* [Task item]: Find the line with "Definition make_room_for_entry_limit w" in the entries below, then reproduce it and every line after it down to and including the line with "if 0 <? removable_count then", exactly.

* [Material for the task]:
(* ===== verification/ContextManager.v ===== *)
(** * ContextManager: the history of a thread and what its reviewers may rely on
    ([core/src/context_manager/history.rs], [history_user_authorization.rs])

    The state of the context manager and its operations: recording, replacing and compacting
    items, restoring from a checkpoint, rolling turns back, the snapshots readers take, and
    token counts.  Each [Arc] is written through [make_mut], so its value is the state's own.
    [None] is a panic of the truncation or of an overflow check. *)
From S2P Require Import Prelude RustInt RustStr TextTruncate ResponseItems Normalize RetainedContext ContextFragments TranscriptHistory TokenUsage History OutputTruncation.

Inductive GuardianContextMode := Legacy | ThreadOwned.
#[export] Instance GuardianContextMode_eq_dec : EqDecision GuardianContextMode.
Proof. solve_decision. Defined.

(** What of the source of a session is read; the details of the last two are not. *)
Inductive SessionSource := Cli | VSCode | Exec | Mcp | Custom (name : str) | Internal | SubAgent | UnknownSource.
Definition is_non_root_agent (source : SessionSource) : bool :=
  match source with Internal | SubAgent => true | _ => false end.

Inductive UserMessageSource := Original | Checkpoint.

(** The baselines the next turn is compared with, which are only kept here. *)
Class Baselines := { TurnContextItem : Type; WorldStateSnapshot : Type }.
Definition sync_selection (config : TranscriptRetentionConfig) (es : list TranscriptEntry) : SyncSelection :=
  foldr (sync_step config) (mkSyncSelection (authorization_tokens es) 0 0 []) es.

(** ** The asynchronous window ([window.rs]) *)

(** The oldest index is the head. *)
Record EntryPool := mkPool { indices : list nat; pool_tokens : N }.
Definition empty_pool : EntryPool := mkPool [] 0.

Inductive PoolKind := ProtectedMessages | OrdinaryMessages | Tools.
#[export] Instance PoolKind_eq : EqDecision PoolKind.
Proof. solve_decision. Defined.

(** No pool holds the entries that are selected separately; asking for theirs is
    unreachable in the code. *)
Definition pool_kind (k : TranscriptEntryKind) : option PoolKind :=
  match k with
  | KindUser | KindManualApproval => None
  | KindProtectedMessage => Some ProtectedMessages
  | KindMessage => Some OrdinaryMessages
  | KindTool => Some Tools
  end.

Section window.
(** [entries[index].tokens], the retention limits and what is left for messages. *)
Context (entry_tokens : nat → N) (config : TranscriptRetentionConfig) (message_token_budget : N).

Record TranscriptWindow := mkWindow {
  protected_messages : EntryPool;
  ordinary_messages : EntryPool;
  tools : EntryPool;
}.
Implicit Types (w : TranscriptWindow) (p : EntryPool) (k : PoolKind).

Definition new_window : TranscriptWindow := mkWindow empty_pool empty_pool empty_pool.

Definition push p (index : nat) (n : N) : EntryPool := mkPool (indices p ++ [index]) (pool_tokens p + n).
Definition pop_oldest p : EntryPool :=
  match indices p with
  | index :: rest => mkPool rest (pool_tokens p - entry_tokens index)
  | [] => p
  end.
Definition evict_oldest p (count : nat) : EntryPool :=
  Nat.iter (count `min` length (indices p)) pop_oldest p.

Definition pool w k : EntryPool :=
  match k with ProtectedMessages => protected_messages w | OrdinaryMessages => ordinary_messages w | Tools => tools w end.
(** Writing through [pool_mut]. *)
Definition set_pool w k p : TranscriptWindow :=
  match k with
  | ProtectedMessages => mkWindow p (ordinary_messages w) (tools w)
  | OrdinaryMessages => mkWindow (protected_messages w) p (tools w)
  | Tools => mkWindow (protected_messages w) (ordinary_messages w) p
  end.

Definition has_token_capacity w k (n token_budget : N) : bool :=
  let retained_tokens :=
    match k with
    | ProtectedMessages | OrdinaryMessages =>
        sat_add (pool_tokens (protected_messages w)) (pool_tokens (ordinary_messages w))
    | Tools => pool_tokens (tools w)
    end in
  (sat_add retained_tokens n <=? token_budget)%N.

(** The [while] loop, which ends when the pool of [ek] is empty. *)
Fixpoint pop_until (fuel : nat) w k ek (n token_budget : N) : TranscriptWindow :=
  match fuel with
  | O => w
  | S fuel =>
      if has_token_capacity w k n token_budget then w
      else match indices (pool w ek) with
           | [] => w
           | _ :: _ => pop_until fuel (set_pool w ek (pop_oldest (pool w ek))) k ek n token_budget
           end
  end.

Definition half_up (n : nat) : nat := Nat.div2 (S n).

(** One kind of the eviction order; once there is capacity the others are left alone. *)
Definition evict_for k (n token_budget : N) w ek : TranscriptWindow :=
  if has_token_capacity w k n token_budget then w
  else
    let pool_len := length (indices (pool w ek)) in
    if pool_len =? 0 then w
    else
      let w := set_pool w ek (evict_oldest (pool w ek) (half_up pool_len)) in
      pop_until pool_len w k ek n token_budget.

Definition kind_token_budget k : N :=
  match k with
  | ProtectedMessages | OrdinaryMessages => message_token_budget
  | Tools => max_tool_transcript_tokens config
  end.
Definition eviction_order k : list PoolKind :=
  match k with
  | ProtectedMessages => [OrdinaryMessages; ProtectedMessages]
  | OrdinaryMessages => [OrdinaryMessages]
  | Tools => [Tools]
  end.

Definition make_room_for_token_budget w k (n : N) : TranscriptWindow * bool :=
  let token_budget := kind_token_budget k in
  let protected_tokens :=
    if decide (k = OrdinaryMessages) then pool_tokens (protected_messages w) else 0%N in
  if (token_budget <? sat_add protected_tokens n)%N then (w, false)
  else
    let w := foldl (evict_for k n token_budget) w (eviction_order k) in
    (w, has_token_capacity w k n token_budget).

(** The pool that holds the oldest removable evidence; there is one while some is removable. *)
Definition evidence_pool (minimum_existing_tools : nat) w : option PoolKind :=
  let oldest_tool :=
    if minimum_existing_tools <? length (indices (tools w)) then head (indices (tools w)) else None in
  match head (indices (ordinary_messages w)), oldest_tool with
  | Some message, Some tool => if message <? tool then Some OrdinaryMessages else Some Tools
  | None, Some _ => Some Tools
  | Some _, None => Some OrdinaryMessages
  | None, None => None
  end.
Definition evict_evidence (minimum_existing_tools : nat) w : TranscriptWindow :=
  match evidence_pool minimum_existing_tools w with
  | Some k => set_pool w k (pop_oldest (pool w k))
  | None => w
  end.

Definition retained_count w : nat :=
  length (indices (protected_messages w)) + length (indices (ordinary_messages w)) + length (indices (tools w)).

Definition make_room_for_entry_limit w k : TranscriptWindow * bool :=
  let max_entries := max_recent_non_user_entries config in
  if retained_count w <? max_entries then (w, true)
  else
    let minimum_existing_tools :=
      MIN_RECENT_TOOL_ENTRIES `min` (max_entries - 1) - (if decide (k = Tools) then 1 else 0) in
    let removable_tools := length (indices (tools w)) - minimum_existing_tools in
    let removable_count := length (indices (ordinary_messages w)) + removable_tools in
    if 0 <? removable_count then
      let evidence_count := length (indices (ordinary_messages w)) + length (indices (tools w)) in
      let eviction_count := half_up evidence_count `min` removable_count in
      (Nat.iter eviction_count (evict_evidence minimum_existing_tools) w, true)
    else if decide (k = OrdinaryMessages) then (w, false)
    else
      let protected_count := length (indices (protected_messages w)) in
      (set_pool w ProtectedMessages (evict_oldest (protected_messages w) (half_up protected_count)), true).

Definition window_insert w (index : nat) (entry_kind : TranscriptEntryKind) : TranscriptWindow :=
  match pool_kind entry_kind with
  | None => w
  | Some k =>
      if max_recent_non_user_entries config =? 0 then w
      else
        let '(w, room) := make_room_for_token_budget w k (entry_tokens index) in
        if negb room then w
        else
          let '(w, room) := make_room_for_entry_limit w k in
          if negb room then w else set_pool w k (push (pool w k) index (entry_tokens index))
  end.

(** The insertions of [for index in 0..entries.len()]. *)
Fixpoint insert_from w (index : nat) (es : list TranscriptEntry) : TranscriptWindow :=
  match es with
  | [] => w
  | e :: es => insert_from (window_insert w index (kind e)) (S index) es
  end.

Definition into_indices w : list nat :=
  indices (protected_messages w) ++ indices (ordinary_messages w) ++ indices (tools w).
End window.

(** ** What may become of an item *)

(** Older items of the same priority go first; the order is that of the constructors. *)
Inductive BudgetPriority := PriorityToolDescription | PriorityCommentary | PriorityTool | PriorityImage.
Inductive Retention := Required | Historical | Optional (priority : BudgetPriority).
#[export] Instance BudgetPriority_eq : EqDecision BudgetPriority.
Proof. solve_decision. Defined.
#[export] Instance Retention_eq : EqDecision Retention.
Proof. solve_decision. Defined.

* [Finished task]:
Definition make_room_for_entry_limit w k : TranscriptWindow * bool :=
  let max_entries := max_recent_non_user_entries config in
  if retained_count w <? max_entries then (w, true)
  else
    let minimum_existing_tools :=
      MIN_RECENT_TOOL_ENTRIES `min` (max_entries - 1) - (if decide (k = Tools) then 1 else 0) in
    let removable_tools := length (indices (tools w)) - minimum_existing_tools in
    let removable_count := length (indices (ordinary_messages w)) + removable_tools in
    if 0 <? removable_count then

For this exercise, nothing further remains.